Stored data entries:
+ + + + + + +

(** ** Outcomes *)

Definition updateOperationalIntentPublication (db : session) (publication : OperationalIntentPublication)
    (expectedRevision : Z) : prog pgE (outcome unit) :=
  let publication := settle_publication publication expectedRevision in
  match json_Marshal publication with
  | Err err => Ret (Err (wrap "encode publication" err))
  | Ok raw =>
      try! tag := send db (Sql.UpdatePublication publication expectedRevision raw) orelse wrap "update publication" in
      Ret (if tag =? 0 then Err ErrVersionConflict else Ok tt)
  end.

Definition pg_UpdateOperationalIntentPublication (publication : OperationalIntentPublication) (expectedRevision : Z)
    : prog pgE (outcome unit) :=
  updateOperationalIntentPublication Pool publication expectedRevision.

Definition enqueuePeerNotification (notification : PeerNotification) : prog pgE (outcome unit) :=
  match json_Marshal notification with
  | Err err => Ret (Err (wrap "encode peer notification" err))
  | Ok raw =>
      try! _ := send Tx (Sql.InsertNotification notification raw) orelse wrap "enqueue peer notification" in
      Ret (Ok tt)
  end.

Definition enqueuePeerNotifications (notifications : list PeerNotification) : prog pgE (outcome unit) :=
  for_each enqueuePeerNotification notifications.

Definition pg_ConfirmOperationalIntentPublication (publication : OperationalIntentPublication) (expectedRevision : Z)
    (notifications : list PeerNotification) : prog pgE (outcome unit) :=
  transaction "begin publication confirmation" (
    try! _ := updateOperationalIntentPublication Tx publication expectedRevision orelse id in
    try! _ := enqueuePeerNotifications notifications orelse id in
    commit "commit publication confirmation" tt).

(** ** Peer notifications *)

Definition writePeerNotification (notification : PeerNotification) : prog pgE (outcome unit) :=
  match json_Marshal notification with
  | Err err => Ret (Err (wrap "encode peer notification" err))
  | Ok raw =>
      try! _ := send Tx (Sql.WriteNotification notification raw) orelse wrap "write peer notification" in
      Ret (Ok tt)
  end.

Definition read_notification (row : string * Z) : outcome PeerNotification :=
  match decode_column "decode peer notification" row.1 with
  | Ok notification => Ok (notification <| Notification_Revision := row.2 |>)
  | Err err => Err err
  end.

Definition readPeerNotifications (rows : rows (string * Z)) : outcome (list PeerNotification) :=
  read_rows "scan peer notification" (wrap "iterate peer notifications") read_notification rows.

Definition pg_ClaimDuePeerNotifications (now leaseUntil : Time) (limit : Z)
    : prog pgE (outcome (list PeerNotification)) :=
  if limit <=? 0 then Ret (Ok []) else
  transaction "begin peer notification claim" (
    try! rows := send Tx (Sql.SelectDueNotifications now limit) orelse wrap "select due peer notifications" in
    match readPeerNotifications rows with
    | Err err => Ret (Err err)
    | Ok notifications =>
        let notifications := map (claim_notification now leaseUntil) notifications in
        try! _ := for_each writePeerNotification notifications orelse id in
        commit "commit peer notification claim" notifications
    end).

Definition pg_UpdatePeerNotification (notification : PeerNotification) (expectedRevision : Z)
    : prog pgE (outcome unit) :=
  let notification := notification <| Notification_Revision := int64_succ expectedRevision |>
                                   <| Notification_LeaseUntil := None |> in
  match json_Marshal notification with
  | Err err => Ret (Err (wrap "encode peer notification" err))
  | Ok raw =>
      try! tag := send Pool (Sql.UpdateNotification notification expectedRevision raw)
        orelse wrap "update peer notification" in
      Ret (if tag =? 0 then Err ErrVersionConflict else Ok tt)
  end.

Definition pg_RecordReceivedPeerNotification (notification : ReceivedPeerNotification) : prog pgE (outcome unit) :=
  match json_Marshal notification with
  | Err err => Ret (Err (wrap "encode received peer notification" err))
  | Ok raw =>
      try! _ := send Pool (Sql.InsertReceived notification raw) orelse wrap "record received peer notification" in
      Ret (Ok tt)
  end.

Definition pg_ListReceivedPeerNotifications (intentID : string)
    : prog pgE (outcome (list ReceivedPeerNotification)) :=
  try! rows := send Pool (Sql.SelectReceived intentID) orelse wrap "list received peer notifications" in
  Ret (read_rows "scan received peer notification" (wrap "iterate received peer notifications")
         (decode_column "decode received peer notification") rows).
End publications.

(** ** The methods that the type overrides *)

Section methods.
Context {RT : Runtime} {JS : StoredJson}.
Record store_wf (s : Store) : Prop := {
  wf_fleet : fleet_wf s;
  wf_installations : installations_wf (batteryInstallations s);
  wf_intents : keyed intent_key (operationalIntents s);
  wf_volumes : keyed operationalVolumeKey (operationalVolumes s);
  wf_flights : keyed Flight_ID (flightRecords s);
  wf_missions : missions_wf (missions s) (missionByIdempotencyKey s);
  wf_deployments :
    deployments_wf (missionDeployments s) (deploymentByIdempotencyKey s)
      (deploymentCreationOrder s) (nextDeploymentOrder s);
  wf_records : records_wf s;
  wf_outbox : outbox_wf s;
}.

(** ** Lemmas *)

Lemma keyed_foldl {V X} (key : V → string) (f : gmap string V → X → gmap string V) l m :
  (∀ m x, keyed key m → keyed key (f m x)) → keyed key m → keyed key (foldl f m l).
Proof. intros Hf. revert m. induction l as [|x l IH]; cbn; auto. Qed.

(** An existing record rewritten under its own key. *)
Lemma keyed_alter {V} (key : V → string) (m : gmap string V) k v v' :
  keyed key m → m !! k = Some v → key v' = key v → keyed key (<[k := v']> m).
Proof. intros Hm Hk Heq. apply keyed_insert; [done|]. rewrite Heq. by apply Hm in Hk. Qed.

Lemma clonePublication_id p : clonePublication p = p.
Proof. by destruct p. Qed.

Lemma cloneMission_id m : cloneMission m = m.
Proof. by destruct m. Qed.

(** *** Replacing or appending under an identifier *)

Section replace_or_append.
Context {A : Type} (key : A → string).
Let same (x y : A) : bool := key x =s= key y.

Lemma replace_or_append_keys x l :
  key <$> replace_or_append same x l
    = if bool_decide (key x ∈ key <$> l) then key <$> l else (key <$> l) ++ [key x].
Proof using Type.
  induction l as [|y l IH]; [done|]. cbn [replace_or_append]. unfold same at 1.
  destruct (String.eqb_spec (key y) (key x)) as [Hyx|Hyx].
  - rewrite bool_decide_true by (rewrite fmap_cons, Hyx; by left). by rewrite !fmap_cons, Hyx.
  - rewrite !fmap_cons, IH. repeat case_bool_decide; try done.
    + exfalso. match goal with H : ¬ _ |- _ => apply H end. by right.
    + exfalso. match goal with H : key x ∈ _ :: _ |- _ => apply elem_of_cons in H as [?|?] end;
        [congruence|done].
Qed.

+ + + + + + +

Beginning with the line that contains "end. by right.", write out every line through the end of the entries above, exactly.

Completed exercise:
    + exfalso. match goal with H : ¬ _ |- _ => apply H end. by right.
    + exfalso. match goal with H : key x ∈ _ :: _ |- _ => apply elem_of_cons in H as [?|?] end;
        [congruence|done].
Qed.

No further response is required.